Cervical Cancer Women

Cervical Cancer Deadlier Than Thought

The death rate from cervical cancer in the United States is higher than previously believed, according to a new study, and the risk is greatest among black and older women.
“This is a preventable disease and women should not be getting it, let alone dying from it,” said study leader Anne Rositch, an assistant professor of epidemiology at Johns Hopkins University in Baltimore.
Major advances in early detection, including preventive screening such as Pap smears, led us to believe cervical cancer rates were declining in this country.
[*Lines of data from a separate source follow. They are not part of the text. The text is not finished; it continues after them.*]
(* ===== verification/SizeHelper.v ===== *)
(** * The memory a map of UTXO entries takes

    Models src/blockchain/sizehelper.go: the estimate of what the Go runtime
    allocates for a map ([calculateRoughMapSize]) and the number of entries that
    makes a map of a given size ([calculateMinEntries]), with the size classes of
    the allocator. The UTXO cache preallocates its maps with them and decides
    from them when it is full. The numbers are those of a 64-bit system:
    [uintptr] and [int] have 64 bits.

    [math.Log2] of a bucket count is [Z.log2] of it: the result is truncated to
    an integer, and counts stay far below the 2^47 from which a double could
    round up to the next power. For a count that is not positive the conversion
    of the infinite or undefined logarithm to [uint8] gives 0, as does [Z.log2]. *)

From S2P Require Import Prelude.

Definition bucketSize : Z := 16 + 8 * 36 + 8 * 8.
Definition baseEntrySize : Z := 40.
Definition avgEntrySize : Z := baseEntrySize + (25 + 7).

Definition maxAlloc : Z := Z.shiftl 1 40.
Definition MaxUintptr : Z := 2^64 - 1.

Definition class_to_size : list Z :=
  [0; 8; 16; 24; 32; 48; 64; 80; 96; 112; 128; 144; 160; 176; 192; 208; 224; 240; 256; 288; 320;
   352; 384; 416; 448; 480; 512; 576; 640; 704; 768; 896; 1024; 1152; 1280; 1408; 1536; 1792; 2048;
   2304; 2688; 3072; 3200; 3456; 4096; 4864; 5376; 6144; 6528; 6784; 6912; 8192; 9472; 9728; 10240;
   10880; 12288; 13568; 14336; 16384; 18432; 19072; 20480; 21760; 24576; 27264; 28672; 32768].

Definition size_to_class8 : list Z :=
  [0; 1; 2; 3; 4; 5; 5; 6; 6; 7; 7; 8; 8; 9; 9; 10; 10; 11; 11; 12; 12; 13; 13; 14; 14; 15; 15; 16;
   16; 17; 17; 18; 18; 19; 19; 19; 19; 20; 20; 20; 20; 21; 21; 21; 21; 22; 22; 22; 22; 23; 23; 23;
   23; 24; 24; 24; 24; 25; 25; 25; 25; 26; 26; 26; 26; 27; 27; 27; 27; 27; 27; 27; 27; 28; 28; 28;
   28; 28; 28; 28; 28; 29; 29; 29; 29; 29; 29; 29; 29; 30; 30; 30; 30; 30; 30; 30; 30; 31; 31; 31;
   31; 31; 31; 31; 31; 31; 31; 31; 31; 31; 31; 31; 31; 32; 32; 32; 32; 32; 32; 32; 32; 32; 32; 32;
   32; 32; 32; 32; 32].

Definition size_to_class128 : list Z :=
  [32; 33; 34; 35; 36; 37; 37; 38; 38; 39; 39; 40; 40; 40; 41; 41; 41; 42; 43; 43; 44; 44; 44; 44;
   44; 45; 45; 45; 45; 45; 45; 46; 46; 46; 46; 47; 47; 47; 47; 47; 47; 48; 48; 48; 49; 49; 50; 51;
   51; 51; 51; 51; 51; 51; 51; 51; 51; 52; 52; 52; 52; 52; 52; 52; 52; 52; 52; 53; 53; 54; 54; 54;
   54; 55; 55; 55; 55; 55; 56; 56; 56; 56; 56; 56; 56; 56; 56; 56; 56; 57; 57; 57; 57; 57; 57; 57;
   57; 57; 57; 58; 58; 58; 58; 58; 58; 59; 59; 59; 59; 59; 59; 59; 59; 59; 59; 59; 59; 59; 59; 59;
   59; 60; 60; 60; 60; 60; 60; 60; 60; 60; 60; 60; 60; 60; 60; 60; 60; 61; 61; 61; 61; 61; 62; 62;
   62; 62; 62; 62; 62; 62; 62; 62; 62; 63; 63; 63; 63; 63; 63; 63; 63; 63; 63; 64; 64; 64; 64; 64;
   64; 64; 64; 64; 64; 64; 64; 64; 64; 64; 64; 64; 64; 64; 64; 64; 64; 65; 65; 65; 65; 65; 65; 65;
   65; 65; 65; 65; 65; 65; 65; 65; 65; 65; 65; 65; 65; 65; 66; 66; 66; 66; 66; 66; 66; 66; 66; 66;
   66; 67; 67; 67; 67; 67; 67; 67; 67; 67; 67; 67; 67; 67; 67; 67; 67; 67; 67; 67; 67; 67; 67; 67;
   67; 67; 67; 67; 67; 67; 67; 67; 67].

Definition mulUintptr (a b : Z) : Z * bool :=
  if (Z.lor a b <? Z.shiftl 1 32) || (a =? 0) then (u64 (a * b), false)
  else (u64 (a * b), MaxUintptr / a <? b).

Definition divRoundUp (n a : Z) : Z := u64 (n + a - 1) / a.
Definition alignUp (n a : Z) : Z := Z.ldiff (u64 (n + a - 1)) (a - 1).

(** An index past the tables would panic; [roundupsize] stays inside them. *)
Definition at_ (l : list Z) (i : Z) : Z := nth (Z.to_nat i) l 0.

Definition roundupsize (size : Z) : Z :=
  if size <? 32768 then
    if size <=? 1024 - 8 then at_ class_to_size (at_ size_to_class8 (divRoundUp size 8))
    else at_ class_to_size (at_ size_to_class128 (divRoundUp (u64 (size - 1024)) 128))
  else if u64 (size + 8192) <? size then size
  else alignUp size 8192.

Definition bucketShift (b : Z) : Z := u64 (Z.shiftl 1 (Z.land b (8 * 8 - 1))).

Definition overLoadFactor (count B : Z) : bool :=
  (8 <? count) && (u64 (13 * (bucketShift B / 2)) <? u64 count).

(** [for overLoadFactor(hint, B) { B++ }]; 64 rounds reach every count below
    the largest allocation. *)
Fixpoint growB (fuel : nat) (hint B : Z) : Z :=
  match fuel with
  | O => B
  | S fuel' => if overLoadFactor hint B then growB fuel' hint (B + 1) else B
  end.

Definition calculateRoughMapSize (hint bucketSize : Z) : Z :=
  let '(mem, overflow) := mulUintptr (u64 hint) bucketSize in
  let hint := if overflow || (maxAlloc <? mem) then 0 else hint in
  let B := growB 64 hint 0 in
  let base := bucketShift B in
  let numBuckets :=
    if 4 <=? B then
      let n := u64 (base + bucketShift (B - 4)) in
      let sz := u64 (bucketSize * n) in
      let up := roundupsize sz in
      if negb (up =? sz) then up / bucketSize else n
    else base in
  let '(total, _) := mulUintptr bucketSize numBuckets in
  let total := if negb (base =? numBuckets) then u64 (total + 24) else total in
  i64 (u64 (total + 48)).

Definition calculateMinEntries (totalBytes bucketSize : Z) : Z :=
  let totalBytes := i64 (totalBytes - 48) in
  let numBuckets := Z.quot totalBytes bucketSize in
  let B := Z.log2 numBuckets in
  if B <? 4 then
    if B =? 0 then 0 else if B =? 1 then 9 else if B =? 2 then 14 else 27
  else i64 (13 * (bucketShift (B - 1) / 2)) + 1.

(** ** The preallocated map fits

    [calculateMinEntries] depends on the byte count through a logarithm alone, so
    the claim for every size below 2^55 is one evaluation per power of two. *)

Definition entriesAt (B : Z) : Z :=
  if B <? 4 then
    if B =? 0 then 0 else if B =? 1 then 9 else if B =? 2 then 14 else 27
  else i64 (13 * (bucketShift (B - 1) / 2)) + 1.

Definition fitsAt (B : Z) : bool :=
  calculateRoughMapSize (entriesAt B - 1) bucketSize <=? 48 + (bucketSize + avgEntrySize) * 2^B.

Lemma fitsAt_all B : 0 <= B < 47 -> fitsAt B = true.
Proof.
  intros HB. assert (Hall : forallb fitsAt (seqZ 0 47) = true) by (vm_compute; reflexivity).
  rewrite forallb_forall in Hall. apply Hall, list_elem_of_In, elem_of_seqZ. lia.
Qed.

(** A map made for one entry fewer than [calculateMinEntries] asks for takes at
    most the memory it was sized for, however much that is. *)
Lemma preallocation_fits totalBytes :
  48 + (bucketSize + avgEntrySize) <= totalBytes < 2^55 ->
  calculateRoughMapSize (calculateMinEntries totalBytes (bucketSize + avgEntrySize) - 1) bucketSize <= totalBytes.
Proof.
  intros Ht. change (bucketSize + avgEntrySize) with 440 in *. unfold calculateMinEntries.
  rewrite i64_id by (widths; lia). cbv zeta. set (nb := Z.quot (totalBytes - 48) 440).
  assert (Hnb : nb = (totalBytes - 48) / 440) by (apply Z.quot_div_nonneg; lia).
  assert (1 <= nb) by (rewrite Hnb; apply Z.div_le_lower_bound; lia).
  assert (nb < 2^47) by (rewrite Hnb; apply Z.div_lt_upper_bound; lia).
  pose proof (Z.log2_spec nb ltac:(lia)) as Hlog.
  assert (HB : 0 <= Z.log2 nb < 47) by (split; [apply Z.log2_nonneg|apply Z.log2_lt_pow2; lia]).
  pose proof (fitsAt_all (Z.log2 nb) HB) as Hfit. unfold fitsAt in Hfit.
  change (bucketSize + avgEntrySize) with 440 in Hfit. rewrite Z.leb_le in Hfit.
  fold (entriesAt (Z.log2 nb)). etransitivity; [exact Hfit|].
  assert (440 * nb <= totalBytes - 48) by (rewrite Hnb; apply Z.mul_div_le; lia). lia.
Qed.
But this new research, which, unlike previous studies, excluded women who’d had hysterectomies, found U.S. cervical cancer deaths are 77 percent higher among black women and 47 percent higher among white women than previously thought. The study concluded that the mortality rate of black women due to cervical cancer is comparable to that of women in poor and developing counties.
The prior rate of cervical cancer death among black women older than 20 was 5.7 per 100,000 each year and 3.2 per 100,000 each year among white women. But when women who’d had a hysterectomy were excluded from the analysis, the rate in black women rose to more than 10 per 100,000 per year and to 4.7 per 100,000 per year in white women.
“These data tell us that as long as a woman retains her cervix, it is important that she continue to obtain recommended screening for cervical cancer since the risk of death from the disease remains significant well into older age,” Rositch said.
There are 12,000 cases of cervical cancer and 4,000 deaths from the disease in the U.S. each year. Routine screening can detect cervical cancer, and it can be treated with appropriate care.
“Since the goal of a screening program is to ultimately reduce mortality from cervical cancer, then you must have accurate estimates within the population targeted by those programs—adult women with a cervix,” Rositch said. “These findings motivate us to better understand why, despite the wide availability of screening and treatment, older and black women are still dying from cervical cancer at such high rates in the United States.”